Engineering Contradictions & Design Principles
Engineering Contradiction Analysis
1Device complexity
If robotic systems operate without accurate location information of tubulars, then the system complexity is reduced, but the productivity and operational efficiency deteriorate due to hunting behavior
Solution Approach 1:
The patent introduces imaging sensors (cameras) as intermediary devices that capture visual information about tubular locations. These sensors act as mediators between the robotic system and the tubulars, providing location data without requiring complex direct sensing infrastructure throughout the workspace.
Solution Approach 2:
The patent replaces mechanical hunting behavior with vision-based guidance. Instead of relying on mechanical search patterns and physical detection, the system uses image processing and computer vision algorithms to determine tubular locations, substituting mechanical exploration with optical sensing and computational analysis.
2Measurement precision
If robotic systems implement comprehensive tracking of tubulars, then the measurement precision of location is improved, but the device complexity increases due to additional sensors and processing requirements
Solution Approach 1:
The patent creates visual copies (images) of the physical tubulars and their locations. By capturing images with sensors and processing these visual representations, the system obtains location information without physically interacting with or adding complex tracking hardware to the tubulars themselves.
Solution Approach 2:
The patent substitutes mechanical tracking systems with vision-based detection.

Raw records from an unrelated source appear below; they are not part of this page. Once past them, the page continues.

(** Two conflict records as a caller of the resolver may build them: in
    the first no source of the priority order has a value and a stray
    source has one, in the second every value is empty. *)
Definition stray_record : ConflictRecord :=
  mkConflict "address"
    [("application_form", PyStr ""); ("pay_stub", PyStr "");
     ("bank_statement", PyStr "5 Side Road");
     ("tax_return", PyStr "7 Back Lane")]
    ["government_id"; "utility_bill"; "application_form"].
Definition blank_record : ConflictRecord :=
  mkConflict "address"
    [("application_form", PyStr ""); ("pay_stub", PyNone)]
    ["government_id"; "utility_bill"; "application_form"].

Definition name_sources : list string :=
  ["application_form"; "government_id"; "bank_statement"].
Definition income_sources : list string :=
  ["bank_statement"; "pay_stub"; "tax_return"; "application_form"].
Definition address_sources : list string :=
  ["government_id"; "utility_bill"; "application_form"].

End Sample.


(** * Sample uploads and applicants

    Two readable files (a text file and a PDF), one upload that is missing
    on disk and one of an unsupported type; the image and spreadsheet
    extractors fail as they do when their libraries cannot open the
    file. *)

Module Upload.

Definition path_exists (path : pyval) : exn bool :=
  match path with
  | PyStr s => Ok (str_in s ["uploads/statement.txt"; "uploads/id.pdf";
                             "uploads/notes.docx"; "uploads/scan.png"])
  | _ => Raise "TypeError: expected str, bytes or os.PathLike object"
  end.

Definition text_payload : pydict :=
  [("content_type", PyStr "text");
   ("raw_text", PyStr "Name: John Doe, Monthly Income: $4,800");
   ("structured_data",
    PyDict [("names", PyList [PyStr "John Doe"]);
            ("amounts", PyList [PyStr "4,800"])]);
   ("text_analysis", PyDict [("relevance_score", PyInt 60)])].

Definition pdf_payload : pydict :=
  [("content_type", PyStr "pdf");
   ("raw_text", PyStr "Name: John Doe");
   ("structured_data",
    PyDict [("names", PyList [PyStr "John Doe"]);
            ("dates", PyStr "1990-01-01")]);
   ("pages", PyInt 1);
   ("pdf_analysis", PyDict [("relevance_score", PyInt 40)])].

Definition _extract_from_text (path : pyval) : ProcessingResult :=
  BaseAgent.create_success_result text_payload 0.9.
Definition _extract_from_pdf (path : pyval) : ProcessingResult :=
  BaseAgent.create_success_result pdf_payload 0.9.
Definition _extract_from_image (path : pyval) : ProcessingResult :=
  BaseAgent.create_error_result
    "Image processing failed: cannot identify image file".
Definition _extract_from_excel (path : pyval) : ProcessingResult :=
  BaseAgent.create_error_result
    "Excel extraction failed: File is not a zip file".

Definition statement : pyval :=
  PyDict [("file_path", PyStr "uploads/statement.txt");
          ("file_type", PyStr "txt")].
Definition identity_card : pyval :=
  PyDict [("file_path", PyStr "uploads/id.pdf"); ("file_type", PyStr "PDF")].
Definition lost : pyval :=
  PyDict [("file_path", PyStr "uploads/lost.pdf");
          ("file_type", PyStr "pdf")].
Definition notes : pyval :=
  PyDict [("file_path", PyStr "uploads/notes.docx");
          ("file_type", PyStr "docx")].
Definition scan : pyval :=
  PyDict [("file_path", PyStr "uploads/scan.png");
          ("file_type", PyStr "png")].

Definition documents : list pyval :=
  [statement; lost; identity_card; notes; scan].

Definition input : pydict := [("documents", PyList documents)].

Definition _process_document : pyval -> ProcessingResult :=
  ExtractionAgent._process_document Sample.py_repr path_exists
    _extract_from_pdf _extract_from_image _extract_from_excel
    _extract_from_text.

Definition process : pydict -> ProcessingResult :=
  ExtractionAgent.process Sample.py_repr path_exists
    _extract_from_pdf _extract_from_image _extract_from_excel
    _extract_from_text.

(** The repository's extraction agent as a stage. *)
Definition extraction_agent (input_data : pydict) : exn ProcessingResult :=
  Ok (process input_data).

(** A payload whose only document has an unmatched type. *)
Definition text_only : pydict :=
  [("total_documents", PyInt 1);
   ("document_types", PyList [PyStr "text"]);
   ("all_text_content",
    PyList [PyStr "Name: John Doe, Monthly Income: $4,800"]);
   ("structured_data", PyDict []);
   ("confidence_scores", PyList [PyFloat 0.9])].

(** [int(s)] on the numerals the samples use. *)
Definition py_int (s : string) : option Z :=
  if String.eqb s "30" then Some 30%Z
  else if String.eqb s "3" then Some 3%Z
  else None.

(** An input of the feature engineering with its entries at the top
    level, and a second one with a longer employment and a higher
    income. *)
Definition applicant : pydict :=
  [("monthly_income", PyInt 2600);
   ("employment_length_months", PyInt 14);
   ("family_size", PyInt 3);
   ("dependents", PyInt 1)].

Definition established_applicant : pydict :=
  [("monthly_income", PyFloat 4800);
   ("employment_length_months", PyInt 30);
   ("family_size", PyInt 3);
   ("dependents", PyInt 1);
   ("application_data", PyDict Sample.declared)].

Definition _engineer_features : pydict -> exn EligibilityAgent.Features :=
  EligibilityAgent._engineer_features Sample.py_float py_int.

(** Two rows of a feature matrix. *)
Definition modest_row : EligibilityAgent.Features :=
  EligibilityAgent.mkFeatures 2600 14 3 1 0.5 0.6 0.4 690 0.6.
Definition strong_row : EligibilityAgent.Features :=
  EligibilityAgent.mkFeatures 4800 30 3 1 0.2 0.3 0.125 730 0.8.

(** A submitted form. *)
Definition form : Api.ApplicationForm :=
  Api.mkForm "John" "Doe" "1990-01-01" "john@example.org" "5550100100"
    "12 Main Street" "Springfield" "IL" "62701" "US" 4800 "employed"
    (Some "Acme") (Some 30%Z) 3 1.

End Upload.
(** * Facts about insertion-ordered dictionaries *)

Module DictFacts.
Section Facts.

Context {V : Type}.
Implicit Types (d : list (string * V)) (k : string) (v : V).

Lemma get_set k k' v d :
  Dict.get k (Dict.set k' v d)
  = if String.eqb k k' then Some v else Dict.get k d.
Proof.
  induction d as [|[k0 v0] d IH]; cbn.
  - by destruct (String.eqb k k').
  - destruct (String.eqb_spec k' k0) as [->|Hne]; cbn.
    + by destruct (String.eqb k k0).
    + rewrite IH. destruct (String.eqb_spec k k0) as [->|]; [|done].
      destruct (String.eqb_spec k0 k'); congruence.
Qed.

Lemma get_set_eq k v d : Dict.get k (Dict.set k v d) = Some v.
Proof. by rewrite get_set, String.eqb_refl. Qed.

Lemma get_set_ne k k' v d :
  k <> k' -> Dict.get k (Dict.set k' v d) = Dict.get k d.
Proof. intros. rewrite get_set. by destruct (String.eqb_spec k k'). Qed.

Lemma elem_of_set k v d kv :
  kv ∈ Dict.set k v d -> kv = (k, v) \/ kv ∈ d.
Proof.
  induction d as [|[k0 v0] d IH]; cbn.
  - intros ->%list_elem_of_singleton. by left.
  - destruct (String.eqb k k0).
    + intros [->| ?]%elem_of_cons; [by left|]. right. by right.
    + intros [->| ?]%elem_of_cons; [right; by left|].
      destruct IH as [?|?]; [done|by left|]. right. by right.
Qed.

(** Assigning a list of keys in turn: a key ends up with the value of its
    last assignment, and keeps its old value if it is never assigned. *)
Lemma get_fold_set {X} (key : X -> string) (val : X -> V) xs d k :
  Dict.get k (fold_left (fun acc x => Dict.set (key x) (val x) acc) xs d)
  = match last (filter (fun x => key x = k) xs) with
    | Some x => Some (val x)
    | None => Dict.get k d
    end.
Proof.
  revert d. induction xs as [|x xs IH]; intros d; [done|].
  cbn [fold_left]. rewrite IH, filter_cons. destruct (decide (key x = k)) as [<-|Hne].
  - rewrite last_cons. destruct (last _); [done|]. apply get_set_eq.
  - destruct (last _); [done|]. by apply get_set_ne.
Qed.

Lemma get_None_not_key k d : k ∉ Dict.keys d -> Dict.get k d = None.
Proof.
  unfold Dict.keys. induction d as [|[k0 v0] d IH]; cbn; [done|].
  intros [Hne Hnin]%not_elem_of_cons.
  destruct (String.eqb_spec k k0); [done|auto].
Qed.

Lemma keys_set k v d :
  Dict.keys (Dict.set k v d)
  = if Dict.mem k d then Dict.keys d else Dict.keys d ++ [k].
Proof.
  unfold Dict.mem, Dict.keys. induction d as [|[k0 v0] d IH]; cbn; [done|].
  destruct (String.eqb_spec k k0) as [->|]; cbn; [done|].
  rewrite IH. by destruct (Dict.get k d).
Qed.

Lemma mem_false_not_key k d : Dict.mem k d = false -> k ∉ Dict.keys d.
Proof.
  unfold Dict.mem, Dict.keys. induction d as [|[k0 v0] d IH]; cbn.
  - intros _. apply not_elem_of_nil.
  - destruct (String.eqb_spec k k0); [done|].
    intros. apply not_elem_of_cons. auto.
Qed.

Lemma NoDup_keys_set k v d :
  NoDup (Dict.keys d) -> NoDup (Dict.keys (Dict.set k v d)).
Proof.
  intros Hd. rewrite keys_set. destruct (Dict.mem k d) eqn:Hk; [done|].
  apply NoDup_app. split_and!; [done| |apply NoDup_singleton].
  intros k' Hk' ->%list_elem_of_singleton.
  by apply mem_false_not_key in Hk.
Qed.

Lemma NoDup_keys_fold_set {X} (key : X -> string) (val : X -> V) xs d :
  NoDup (Dict.keys d) ->
  NoDup (Dict.keys
           (fold_left (fun acc x => Dict.set (key x) (val x) acc) xs d)).
Proof.
  revert d. induction xs as [|x xs IH]; intros d Hd; [done|].
  cbn [fold_left]. by apply IH, NoDup_keys_set.
Qed.
Lemma main_loop_general W0 E fuel pf acc mst p handed :
  sel_inv W0 E pf acc → held E acc p handed → tree_ok E mst handed →
  match main_loop fuel pf mst p with
  | Returns (pf', mst') => ∃ acc', sel_inv W0 E pf' acc' ∧ tree_ok E mst' acc'
  | Undefined FlowsOffEnd => True
  | Undefined OutOfRange => False
  | OutOfFuel => (fuel ≤ pending pf)%nat
  end.
Proof.
  revert pf acc mst p handed.
  induction fuel as [|fuel IH]; intros pf acc mst p handed Hinv Hheld Htree.
  { destruct p as [|e|i]; simpl; [|lia..].
    simpl in Hheld. subst handed. by exists acc. }
  assert (∀ mst', tree_ok E mst' acc →
            match
              match PathFinder.traverse pf with
              | Returns (p, pf') => main_loop fuel pf' mst' p
              | Undefined why => Undefined why
              | OutOfFuel => OutOfFuel
              end
            with
            | Returns (pf', mst'') => ∃ acc', sel_inv W0 E pf' acc' ∧ tree_ok E mst'' acc'
            | Undefined FlowsOffEnd => True
            | Undefined OutOfRange => False
            | OutOfFuel => (S fuel ≤ pending pf)%nat
            end) as Hcall.
  { intros mst' Htree'.
    pose proof (traverse_in_bounds pf (sel_ok _ _ _ _ Hinv)) as Hb.
    pose proof (traverse_not_out_of_fuel pf (sel_ok _ _ _ _ Hinv)) as Hf.
    destruct (PathFinder.traverse pf) as [[p' pf']|[]|] eqn:Hret; [|done..].
    pose proof (sel_inv_step _ _ _ _ _ _ Hinv Hret) as Hstep.
    destruct p' as [|e'|i'].
    - subst pf'. destruct fuel; simpl; by exists acc.
    - destruct Hstep as (-> & Hinv' & Hlt).
      specialize (IH pf' acc mst' (PathFinder.new_Edge (mkEdge (-1) (-1) (-1))) acc
                    Hinv' (conj eq_refl eq_refl) Htree').
      destruct (main_loop _ _ _ _) as [[??]|[]|]; try done. lia.
    - destruct Hstep as (e' & He' & Hinv' & Hlt).
      specialize (IH pf' _ mst' (PathFinder.elem_ptr i') acc Hinv'
                    (ex_intro _ e' (conj He' eq_refl)) Htree').
      destruct (main_loop _ _ _ _) as [[??]|[]|]; try done. lia. }
  destruct p as [|e|i]; simpl.
  - simpl in Hheld. subst handed. by exists acc.
  - destruct Hheld as [-> ->]. simpl. by apply Hcall.
  - destruct Hheld as (e & He & ->).
    rewrite (sel_edges _ _ _ _ Hinv), He. apply Hcall.
    apply tree_ok_step; [|done].
    apply vector_at_Some in He as [_ He]. by eapply list_elem_of_lookup_2.
Qed.

Lemma main_general nodes triples fuel :
  let pf0 := PathFinder.sort_edges (PathFinder.parse_input nodes triples) in
  match main fuel nodes triples with
  | Returns (pf, mst) =>
      ∃ acc, sel_inv (PathFinder.all_weights pf0) (PathFinder.all_edges pf0) pf acc
             ∧ tree_ok (PathFinder.all_edges pf0) mst acc
  | Undefined FlowsOffEnd => True
  | Undefined OutOfRange => False
  | OutOfFuel => (fuel < length (PathFinder.all_weights pf0))%nat
  end.
Proof.
  intros pf0. pose proof (sel_inv_start nodes triples) as Hinv. fold pf0 in Hinv.
  simpl in Hinv. unfold main, select_all. fold pf0.
  pose proof (traverse_in_bounds pf0 (sel_ok _ _ _ _ Hinv)) as Hb.
  pose proof (traverse_not_out_of_fuel pf0 (sel_ok _ _ _ _ Hinv)) as Hf.
  pose proof (pending_le pf0) as Hle.
  assert (tree_ok (PathFinder.all_edges pf0) SpanningTree.create []) as Htree.
  { split_and!; [constructor|done|done]. }
  destruct (PathFinder.traverse pf0) as [[p pf1]|[]|] eqn:Hret; [|done..].
  pose proof (sel_inv_step _ _ _ _ _ _ Hinv Hret) as Hstep.
  destruct p as [|e|i].
  - subst pf1. destruct fuel; simpl; by exists [].
  - destruct Hstep as (-> & Hinv' & Hlt).
    pose proof (main_loop_general _ _ fuel pf1 [] SpanningTree.create
                  (PathFinder.new_Edge (mkEdge (-1) (-1) (-1))) []
                  Hinv' (conj eq_refl eq_refl) Htree) as Hloop.
    destruct (main_loop _ _ _ _) as [[??]|[]|]; try done. lia.
  - destruct Hstep as (e & He & Hinv' & Hlt).
    pose proof (main_loop_general _ _ fuel pf1 _ SpanningTree.create
                  (PathFinder.elem_ptr i) []
                  Hinv' (ex_intro _ e (conj He eq_refl)) Htree) as Hloop.
    destruct (main_loop _ _ _ _) as [[??]|[]|]; try done. lia.
Qed.
(** * flip_pancakes: the pancake-flipping stack reducer

    A shallow embedding of [flip_pancakes.py] and the properties its
    specification states about it.

    Python values are modelled as follows.
    - a [str] is a list of characters ([list ascii]); every character the
      program distinguishes ('+', '-', the newline, blanks, digits) is ASCII;
    - an [int] is a [Z];
    - a raised exception is the [Raise] outcome of a computation; a pure
      function that may raise returns an [outcome], a function that also
      reads the standard input or prints runs in the [IO] monad, which
      threads the unread input lines and the text printed so far;
    - the [while] loop of [fix_stack] is bounded by a number of permitted
      iterations ([fuel]); running out of it is the [Diverge] outcome. *)

From Stdlib Require Import Ascii String DecimalString.
From Stdlib Require Import List ZArith Lia Bool.
Import ListNotations.

(** ** Python values, exceptions and effects *)

Definition str := list ascii.

Definition lit (s : string) : str := list_ascii_of_string s.

Definition LF : ascii := "010"%char.

(** The exceptions the program can raise: its own [CharacterError], and the
    built-in ones of indexing, of [int()] and of [sys.exit]. *)
Inductive exn : Type :=
| CharacterError (msg : str)
| IndexError
| ValueError
| SystemExit (code : Z).

Inductive outcome (A : Type) : Type :=
| Ret (a : A)
| Raise (e : exn)
| Diverge.
(** The row [create] inserts in world [w]. *)
Definition issued_row (E : Env) (userclient : UserClient.t)
    (delta_ttl : option Z) (w : World) : AuthToken.t :=
  {| AuthToken.pk := fresh (dom (authtoken_rows w));
     AuthToken.token := issued_token E w;
     AuthToken.created := now_at E (S (ticks w));
     AuthToken.expiry := now_at E (ticks w) + chosen_ttl userclient delta_ttl;
     AuthToken.userclient := Some userclient |}.

(** When [create] goes through: the length setting is not negative, the
    expiry is a representable datetime, the generated string is not in use,
    the link exists and has no token. *)
Definition can_issue (E : Env) (userclient : UserClient.t)
    (delta_ttl : option Z) (w : World) : Prop :=
  0 <= int_half (Settings.TOKEN_CHARACTER_LENGTH (durin_settings E))
  /\ Py.datetime_min
       <= now_at E (ticks w) + chosen_ttl userclient delta_ttl
       <= Py.datetime_max
  /\ ~ token_taken (issued_token E w) (authtoken_rows w)
  /\ is_Some (userclient_rows w !! UserClient.pk userclient)
  /\ ~ link_taken (UserClient.pk userclient) (authtoken_rows w).

(** The two invariants of the token table: every token row points at a link
    that exists, and no two rows point at the same link. *)
Definition tokens_owned (w : World) : Prop :=
  forall pk row,
    authtoken_rows w !! pk = Some row ->
    exists link,
      AuthToken.userclient row = Some link
      /\ is_Some (userclient_rows w !! UserClient.pk link).

Definition one_token_per_link (w : World) : Prop :=
  forall pk1 pk2 row1 row2 link,
    authtoken_rows w !! pk1 = Some row1 ->
    authtoken_rows w !! pk2 = Some row2 ->
    AuthToken.userclient_id row1 = Some link ->
    AuthToken.userclient_id row2 = Some link ->
    pk1 = pk2.

Definition consistent (w : World) : Prop :=
  tokens_owned w /\ one_token_per_link w.

(** ** Reading a token string back *)

(** The value of a lowercase hexadecimal digit, and the bytes a string of
    such digits encodes: the inverse of [hexlify] on what it produces. *)
Definition hex_val (c : ascii) : option N :=
  let n := N_of_ascii c in
  if ((48 <=? n) && (n <=? 57))%N then Some (n - 48)%N
  else if ((97 <=? n) && (n <=? 102))%N then Some (n - 87)%N
  else None.

Fixpoint lower_hex_decode (s : string) : option (list byte) :=
  match s with
  | EmptyString => Some []
  | String _ EmptyString => None
  | String hi (String lo rest) =>
      match hex_val hi, hex_val lo, lower_hex_decode rest with
      | Some h, Some l, Some bs =>
          match Byte.of_N (16 * h + l) with
          | Some b => Some (b :: bs)
          | None => None
          end
      | _, _, _ => None
      end
  end.

(** ** Two more facts about the token table *)

(** [token = CharField(unique=True)]: no two rows hold the same string. *)
Definition tokens_unique (w : World) : Prop :=
  forall pk1 pk2 row1 row2,
    authtoken_rows w !! pk1 = Some row1 ->
    authtoken_rows w !! pk2 = Some row2 ->
    AuthToken.token row1 = AuthToken.token row2 ->
    pk1 = pk2.

(** Every row is stored under its own primary key. *)
Definition rows_keyed (w : World) : Prop :=
  forall pk row, authtoken_rows w !! pk = Some row -> AuthToken.pk row = pk.

(** ** A concrete deployment, for running the definitions *)

Module Scenario.

Definition settings8 : Settings.t :=
  {| Settings.TOKEN_CHARACTER_LENGTH := 8;
     Settings.DEFAULT_TOKEN_TTL := 86400000000 |}.

(** The clock advances by a millisecond between two readings; the entropy
    source counts upwards. *)
Definition env : Env :=
  {| durin_settings := settings8;
     now_at := fun n => 1000 * Z.of_nat n;
     entropy := fun n => default Byte.x00 (Byte.of_N (N.of_nat n mod 256)) |}.

Definition web : Client.t :=
  {| Client.pk := 1; Client.name := "web"; Client.token_ttl := 86400000000;
     Client.settings := None |}.

Definition cli : Client.t :=
  {| Client.pk := 2; Client.name := "cli"; Client.token_ttl := 3600000000;
     Client.settings := Some {| ClientSettings.throttle_rate := Some "5/m" |} |}.

(** A client whose settings row holds the empty string, which the column
    accepts ([blank=True]). *)
Definition blank : Client.t :=
  {| Client.pk := 3; Client.name := "blank"; Client.token_ttl := 3600000000;
     Client.settings := Some {| ClientSettings.throttle_rate := Some "" |} |}.

Definition alice : User.t := {| User.pk := 7; User.is_authenticated := true |}.

Definition alice_web : UserClient.t :=
  {| UserClient.pk := 1; UserClient.user := alice; UserClient.client := web |}.
Definition alice_cli : UserClient.t :=
  {| UserClient.pk := 2; UserClient.user := alice; UserClient.client := cli |}.

(** Both links exist, no token has been issued. *)
Definition world : World :=
  with_userclient_rows (<[1 := alice_web]> (<[2 := alice_cli]> ∅)) initial.

(** The token issued to alice on the web client with the client's time to
    live (a day), and the world after issuing it. *)
Definition token_day : AuthToken.t :=
  {| AuthToken.pk := 0; AuthToken.token := "00010203";
     AuthToken.created := 1000; AuthToken.expiry := 86400000000;
     AuthToken.userclient := Some alice_web |}.

Definition world_day : World :=
  {| ticks := 2; drawn := 4;
     userclient_rows := userclient_rows world;
     authtoken_rows := {[ 0 := token_day ]};
     sent := [] |}.

(** The same with an override of ten days. *)
Definition ten_days : Z := 864000000000.

Definition token_ten_days : AuthToken.t :=
  {| AuthToken.pk := 0; AuthToken.token := "00010203";
     AuthToken.created := 1000; AuthToken.expiry := ten_days;
     AuthToken.userclient := Some alice_web |}.

Definition world_ten_days : World :=
  {| ticks := 2; drawn := 4;
     userclient_rows := userclient_rows world;
     authtoken_rows := {[ 0 := token_ten_days ]};
     sent := [] |}.

Definition rates : gmap string (option string) :=
  {[ "user_per_client" := Some "10/min" ]}.

(** Requests by alice through the cli client (rate "5/m") and through the
    client with the blank rate; a window counter that lets everything pass;
    a caller at a fixed address. *)
Definition request_cli : Request.t :=
  {| Request.user := alice;
     Request._auth := Some (Some {| Auth.client := cli |}) |}.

Instead of using RFID tags, barcodes, or mechanical markers on tubulars, the system uses natural visual features and image processing to identify and locate tubulars, reducing the need for additional physical tracking components.
3Device complexity
If robotic systems perform manual searching for tubulars, then the device complexity remains low, but the loss of time increases due to hunting behavior
Solution Approach 1:
The patent implements preliminary action by continuously capturing images and pre-processing visual data to identify tubular locations before they are needed. The system proactively builds and maintains location information through image processing, so when a robotic operation requires a tubular, its location is already known, eliminating search time.
Solution Approach 2:
The patent replaces mechanical searching and hunting behavior with vision-based location determination. Instead of physical exploration and trial-and-error detection, the system uses image capture and computational analysis to instantly identify tubular positions, dramatically reducing the time required to locate equipment.
Data Source
AI summary
A method for conducting subterranean operations can include engaging a tubular with a pipe handler, moving the tubular with the pipe handler to a new location, disengaging from the tubular at the new location, determining, via a rig controller, an estimated location of the tubular based on the new location at which the pipe handler disengaged from the tubular, determining, via a machine learning module of the rig controller and one or more imaging sensors, a deviation from the estimated location of the tubular.